Professor of Music (Theory) Donald Black, M.F.A., M.A., has taught at Shenandoah University for 46 years. Throughout his tenure, he has taught most of the courses in music theory, aural skills and conducting. He also taught applied clarinet, and for 20 years conducted the Conservatory Orchestra. Black’s conducting experience at Shenandoah included many of its opera productions, and his wife, Nancy, often played piano for these performances. He conducted several different Shenandoah Ensembles at the Kennedy Center for the Performing Arts as well as other prestigious venues. Known as “Mr.

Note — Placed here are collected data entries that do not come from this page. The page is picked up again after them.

(** A refresh of the kill switch from the flag service replaces the flags an operator
    forced on: a provider killed by the list of the environment is live again after the
    first answer that does not name it, while a failed fetch keeps it killed. *)
Theorem refresh_drops_forced_flags (raw provider : bytes) (fetched : KillSwitch) :
  fetched !! (lit "kill.upstream." ++ provider) = None →
  provider_killed (kill_switch_refresh (from_flag_list raw) (Some fetched)) provider = false ∧
  provider_killed (kill_switch_refresh (from_flag_list raw) None) provider = provider_killed (from_flag_list raw) provider.
Proof. intros Hn. split; [|done]. unfold provider_killed, flag, kill_switch_refresh. change (default _ (Some fetched)) with fetched. by rewrite Hn. Qed.

Lemma refresh_drops_forced_flags_witness :
  provider_killed (from_flag_list (lit "kill.upstream.openai")) (lit "openai") = true ∧
  provider_killed (kill_switch_refresh (from_flag_list (lit "kill.upstream.openai")) (Some ∅)) (lit "openai") = false.
Proof. split; [by vm_compute|]. by apply (refresh_drops_forced_flags (lit "kill.upstream.openai") (lit "openai") ∅). Defined.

Shenandoah” in the conservatory, he has served as teacher and mentor to many successful performers, conductors and teachers.
Professor of Religion and Philosophy John Copenhaver, Ph.D., has spent his entire 27-year teaching career at Shenandoah University. In 1992, he was honored with an Exemplary Teaching Award by the General Board of Higher Education of the United Methodist Church. In 1999, he developed and taught a course in collaboration with colleagues in biology and psychology, for which he won an award from the Templeton Foundation. Last year, Dr. Copenhaver was honored for his leadership, service and advocacy of diversity in international programs. He served as chair of the Department of Religion and Philosophy for 17 years. During that time, he oversaw development of the Christian Leadership Program and the subsequent JustFaith Christian Leadership Program with Professor of Religion Barry Penn-Hollar, Ph.D. He has served as a catalyst for interfaith understanding and cooperation, most notably as president of the Valley Interfaith Council since 2001. “Throughout his career, he has opened students’ minds to the religions of the world, modeling for them an attitude of deep respect and appreciation for all cultures and peoples,” said College of Arts & Sciences Dean Calvin Allen, Ph.D.
Director of Church Music and Professor of Music (Organ, Harpsichord) Steven Cooksey, Ph.D., came to Shenandoah in 1972. He was responsible for overseeing the installation of the pipe organ in the Goodson Chapel/Recital Hall, and founded Shenandoah’s Bach Handel Festival which continues as one of the conservatory’s finest music festivals supported by the community. He also founded the Summer Church Music Institute. During his tenure, Dr. Cooksey designed and taught all courses in church music, and instructed music history, music literature and conducting for both undergraduate and graduate levels. He is known by his students as a “gentle giant” — always gracious, respectful, humble and unselfish. Cooksey is known for his commitment to his students, always willing to give hours of extra time to help them achieve their goals.
Professor of Political Science William Shendow, Ph.D., in his role as professor and community service advocate since 1997, helped to create and administer a public administration/political science major and establish the Marsh Institute for Government and Public Policy. Through the former Marsh Institute (known today as the Center for Public Service and Scholarship), Dr. Shendow inspired and informed students as well as the local community about public affairs and the political process. The institute set up programs like the Kids’ Voting program, academic discussions on global politics through the International Topics Forum and summer programs on the importance of public policy for high school students. During his tenure, Shendow devoted his time and talent to educating his students and the local community. Through the creation of a political science major, Shendow conveyed his knowledge of the political process and its importance in our lives. He believed that by educating citizens to the political process, our world could become a better place. His legacy can be found in the students who participated in his classes and became better-educated citizens.